Stored data entries:
Lemma pending_of_view q m :
  Spec.pending_of q (Spec.job_view <$> m) ≡ₚ Spec.job_view <$> Spec.pending_of q m.
Proof.
  unfold Spec.pending_of. rewrite map_to_list_fmap.
  induction (map_to_list m) as [|[k j] l IH]; simpl; [done|].
  rewrite !filter_cons. change (Spec.pending_in q (Spec.job_view j)) with (Spec.pending_in q j).
  case_decide; simpl; by rewrite ?IH.
Qed.

(** A due prefix of the claim order is a correct answer. *)
Lemma due_prefix_ok s q now n srt :
  mem_wf s → 0 ≤ n → srt ≡ₚ Spec.pending_of q (jobs_of s) → StronglySorted (le_of jobLess) srt →
  Spec.claim_ok q now n (Spec.jobs (mem_abs s)) (Spec.job_view <$> due_prefix now n srt).
Proof.
  intros Hwf Hn Hp Hs. destruct (due_prefix_take now n srt) as [k Hk].
  assert (Hids : ∀ js, Spec.ids (Spec.job_view <$> js) = Spec.ids js).
  { intros js. unfold Spec.ids. by rewrite <- list_fmap_compose. }
  assert (Hin : ∀ j, j ∈ srt → Spec.pending_in q j = true ∧ jobs_of s !! Job.ID j = Some j).
  { intros j Hj. rewrite Hp in Hj. apply pending_of_elem in Hj as [H1 [k' H2]].
    split; [done|]. by rewrite (jobs_of_key None s k' j Hwf H2). }
  assert (Hsub : ∀ j, j ∈ due_prefix now n srt → j ∈ srt).
  { intros j. rewrite Hk. apply subseteq_take. }
  split.
  - rewrite Hids. apply (sublist_NoDup _ (Spec.ids srt)).
    + unfold Spec.ids. rewrite Hp. apply pending_of_nodup. intros ??. by eapply jobs_of_key.
    + unfold Spec.ids. apply fmap_sublist. rewrite Hk. apply sublist_take.
  - apply Forall_fmap, Forall_forall. intros j Hj. simpl.
    destruct (Hin j (Hsub j Hj)) as [H1 H2]. split; [by rewrite lookup_fmap, H2|].
    unfold Spec.eligible. apply andb_true_iff. split; [done|].
    pose proof (due_prefix_due now n srt) as Hd. rewrite Forall_forall in Hd. exact (Hd j Hj).
  - rewrite length_fmap. unfold due_prefix. rewrite length_take. lia.
  - apply (sorted_fmap (le_of jobLess)); [done|]. rewrite Hk. by apply sorted_take.
  - intros k' j Hkj Helig Hnot. simpl in Hkj. rewrite lookup_fmap in Hkj.
    destruct (jobs_of s !! k') as [j0|] eqn:Hj0; [|done]. injection Hkj as <-.
    apply Forall_fmap. rewrite Hk in *. change (Forall (λ c, le_of jobLess c j0) (take k srt)).
    apply sorted_prefix_best; [done| |].
    + rewrite Hp. eapply elem_of_pending_of; [done|]. unfold Spec.eligible in Helig. by breflect.
    + intros Hin'. apply Hnot. by apply list_elem_of_fmap_2.
Qed.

> _What the task asks_
Lines from the entries that contain the string "Lemma" are what must be copied.

> _Exercise output_
Lemma pending_of_view q m :
Lemma due_prefix_ok s q now n srt :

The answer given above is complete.